WHAT IS BEING ASKED: Exactly as written, give again the line with "mk_sockaddr (addr_type s) a (port s)." and all subsequent lines through the end of the records.
»»
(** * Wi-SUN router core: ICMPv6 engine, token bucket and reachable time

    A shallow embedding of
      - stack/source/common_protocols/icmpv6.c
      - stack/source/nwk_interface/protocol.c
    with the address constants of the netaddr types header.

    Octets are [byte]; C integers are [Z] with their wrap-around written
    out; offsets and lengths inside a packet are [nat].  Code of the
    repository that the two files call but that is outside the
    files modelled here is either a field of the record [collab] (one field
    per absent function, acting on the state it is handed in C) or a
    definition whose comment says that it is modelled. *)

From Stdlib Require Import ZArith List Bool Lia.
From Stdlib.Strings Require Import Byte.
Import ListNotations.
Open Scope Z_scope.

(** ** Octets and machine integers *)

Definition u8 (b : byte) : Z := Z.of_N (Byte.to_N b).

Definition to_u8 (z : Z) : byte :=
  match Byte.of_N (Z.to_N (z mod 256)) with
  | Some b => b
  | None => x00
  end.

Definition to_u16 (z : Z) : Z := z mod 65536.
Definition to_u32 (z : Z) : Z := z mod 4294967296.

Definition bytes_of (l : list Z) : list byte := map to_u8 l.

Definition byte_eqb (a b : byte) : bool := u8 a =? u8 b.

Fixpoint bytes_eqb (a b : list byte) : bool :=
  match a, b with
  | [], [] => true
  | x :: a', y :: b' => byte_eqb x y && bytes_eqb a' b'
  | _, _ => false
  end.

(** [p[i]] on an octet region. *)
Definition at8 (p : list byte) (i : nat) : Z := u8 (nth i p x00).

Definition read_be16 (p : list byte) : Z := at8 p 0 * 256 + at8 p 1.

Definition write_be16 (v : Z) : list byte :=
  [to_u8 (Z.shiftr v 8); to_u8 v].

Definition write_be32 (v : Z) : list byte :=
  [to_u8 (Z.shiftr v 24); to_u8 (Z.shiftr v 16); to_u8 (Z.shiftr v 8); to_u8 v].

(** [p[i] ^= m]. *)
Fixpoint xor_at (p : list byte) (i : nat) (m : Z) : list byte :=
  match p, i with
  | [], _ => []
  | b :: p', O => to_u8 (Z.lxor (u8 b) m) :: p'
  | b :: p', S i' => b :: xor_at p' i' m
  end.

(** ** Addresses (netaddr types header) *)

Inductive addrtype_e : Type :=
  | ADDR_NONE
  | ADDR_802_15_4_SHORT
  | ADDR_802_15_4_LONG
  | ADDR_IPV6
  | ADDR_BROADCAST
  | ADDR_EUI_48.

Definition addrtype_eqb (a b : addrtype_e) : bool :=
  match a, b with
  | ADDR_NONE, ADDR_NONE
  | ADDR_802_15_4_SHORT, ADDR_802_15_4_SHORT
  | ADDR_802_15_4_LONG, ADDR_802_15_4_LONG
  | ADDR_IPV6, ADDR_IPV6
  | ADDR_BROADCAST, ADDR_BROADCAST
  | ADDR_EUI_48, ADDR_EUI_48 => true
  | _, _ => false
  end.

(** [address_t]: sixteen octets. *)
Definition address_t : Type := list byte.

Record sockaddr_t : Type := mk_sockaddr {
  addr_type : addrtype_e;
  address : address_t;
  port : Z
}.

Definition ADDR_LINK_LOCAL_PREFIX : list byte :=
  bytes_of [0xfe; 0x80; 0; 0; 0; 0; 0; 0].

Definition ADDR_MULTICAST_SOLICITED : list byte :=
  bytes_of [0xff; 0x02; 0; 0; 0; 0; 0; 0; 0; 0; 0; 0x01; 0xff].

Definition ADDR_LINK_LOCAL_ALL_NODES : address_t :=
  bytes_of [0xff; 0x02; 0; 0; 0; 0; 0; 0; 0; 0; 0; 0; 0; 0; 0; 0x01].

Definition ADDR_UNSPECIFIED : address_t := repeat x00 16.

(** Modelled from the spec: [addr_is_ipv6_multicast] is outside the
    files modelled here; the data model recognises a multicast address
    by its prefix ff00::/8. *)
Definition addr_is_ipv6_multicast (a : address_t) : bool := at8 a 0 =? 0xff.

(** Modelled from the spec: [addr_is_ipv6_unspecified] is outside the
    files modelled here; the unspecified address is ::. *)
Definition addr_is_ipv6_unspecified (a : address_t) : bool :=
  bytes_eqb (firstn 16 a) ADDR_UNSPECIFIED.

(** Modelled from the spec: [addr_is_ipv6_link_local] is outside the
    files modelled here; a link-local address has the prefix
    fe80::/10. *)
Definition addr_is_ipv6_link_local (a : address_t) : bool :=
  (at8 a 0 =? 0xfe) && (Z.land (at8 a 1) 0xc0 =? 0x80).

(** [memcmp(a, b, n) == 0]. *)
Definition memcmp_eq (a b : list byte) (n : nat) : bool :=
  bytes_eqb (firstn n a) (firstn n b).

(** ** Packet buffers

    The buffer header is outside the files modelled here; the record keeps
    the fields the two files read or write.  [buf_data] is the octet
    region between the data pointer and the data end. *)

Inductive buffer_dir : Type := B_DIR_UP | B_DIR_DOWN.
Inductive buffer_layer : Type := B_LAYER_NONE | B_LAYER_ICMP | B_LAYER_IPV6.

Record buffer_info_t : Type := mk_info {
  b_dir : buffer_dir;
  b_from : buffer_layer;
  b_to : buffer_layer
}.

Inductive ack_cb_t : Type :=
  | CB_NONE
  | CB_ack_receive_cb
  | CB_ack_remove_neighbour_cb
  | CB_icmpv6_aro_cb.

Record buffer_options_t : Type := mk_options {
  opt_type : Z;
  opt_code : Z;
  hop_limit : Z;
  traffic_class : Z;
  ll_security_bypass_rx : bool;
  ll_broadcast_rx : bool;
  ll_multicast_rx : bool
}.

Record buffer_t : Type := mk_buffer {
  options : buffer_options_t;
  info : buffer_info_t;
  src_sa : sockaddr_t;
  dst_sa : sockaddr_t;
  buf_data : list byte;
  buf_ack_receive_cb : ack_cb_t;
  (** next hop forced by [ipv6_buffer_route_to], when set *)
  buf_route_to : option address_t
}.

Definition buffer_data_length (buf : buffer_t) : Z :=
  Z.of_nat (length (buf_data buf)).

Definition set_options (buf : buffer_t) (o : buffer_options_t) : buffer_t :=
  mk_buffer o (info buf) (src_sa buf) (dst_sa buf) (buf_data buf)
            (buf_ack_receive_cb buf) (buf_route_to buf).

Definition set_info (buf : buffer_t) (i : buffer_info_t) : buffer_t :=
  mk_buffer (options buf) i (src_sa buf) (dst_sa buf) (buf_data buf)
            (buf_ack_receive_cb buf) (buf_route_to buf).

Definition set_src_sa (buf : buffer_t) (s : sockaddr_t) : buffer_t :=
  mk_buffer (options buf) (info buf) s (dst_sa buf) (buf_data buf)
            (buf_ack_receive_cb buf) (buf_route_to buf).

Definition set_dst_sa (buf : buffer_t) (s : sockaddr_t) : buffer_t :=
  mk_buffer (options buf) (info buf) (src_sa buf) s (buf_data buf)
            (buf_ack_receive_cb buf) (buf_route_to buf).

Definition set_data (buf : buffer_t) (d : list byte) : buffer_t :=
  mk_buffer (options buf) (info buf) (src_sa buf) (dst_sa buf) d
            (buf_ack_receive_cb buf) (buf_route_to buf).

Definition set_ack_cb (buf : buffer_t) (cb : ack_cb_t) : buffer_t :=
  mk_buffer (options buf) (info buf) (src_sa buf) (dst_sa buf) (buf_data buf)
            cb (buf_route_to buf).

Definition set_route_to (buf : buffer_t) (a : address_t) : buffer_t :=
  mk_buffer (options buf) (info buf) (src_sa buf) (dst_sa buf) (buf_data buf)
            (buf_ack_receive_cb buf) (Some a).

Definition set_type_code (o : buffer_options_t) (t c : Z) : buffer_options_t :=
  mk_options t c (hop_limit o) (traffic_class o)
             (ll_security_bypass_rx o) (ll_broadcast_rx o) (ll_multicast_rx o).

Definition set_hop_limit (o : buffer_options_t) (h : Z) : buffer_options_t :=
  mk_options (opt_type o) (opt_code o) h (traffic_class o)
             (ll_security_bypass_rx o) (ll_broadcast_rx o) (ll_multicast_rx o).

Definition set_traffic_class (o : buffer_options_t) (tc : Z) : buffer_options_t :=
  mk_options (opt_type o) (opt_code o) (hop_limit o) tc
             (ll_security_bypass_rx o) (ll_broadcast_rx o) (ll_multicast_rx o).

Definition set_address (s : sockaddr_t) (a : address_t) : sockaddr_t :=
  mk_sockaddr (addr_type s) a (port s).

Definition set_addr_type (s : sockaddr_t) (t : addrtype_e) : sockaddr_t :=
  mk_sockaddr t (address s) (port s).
««
SOLVED EXERCISE:
  mk_sockaddr (addr_type s) a (port s).

Definition set_addr_type (s : sockaddr_t) (t : addrtype_e) : sockaddr_t :=
  mk_sockaddr t (address s) (port s).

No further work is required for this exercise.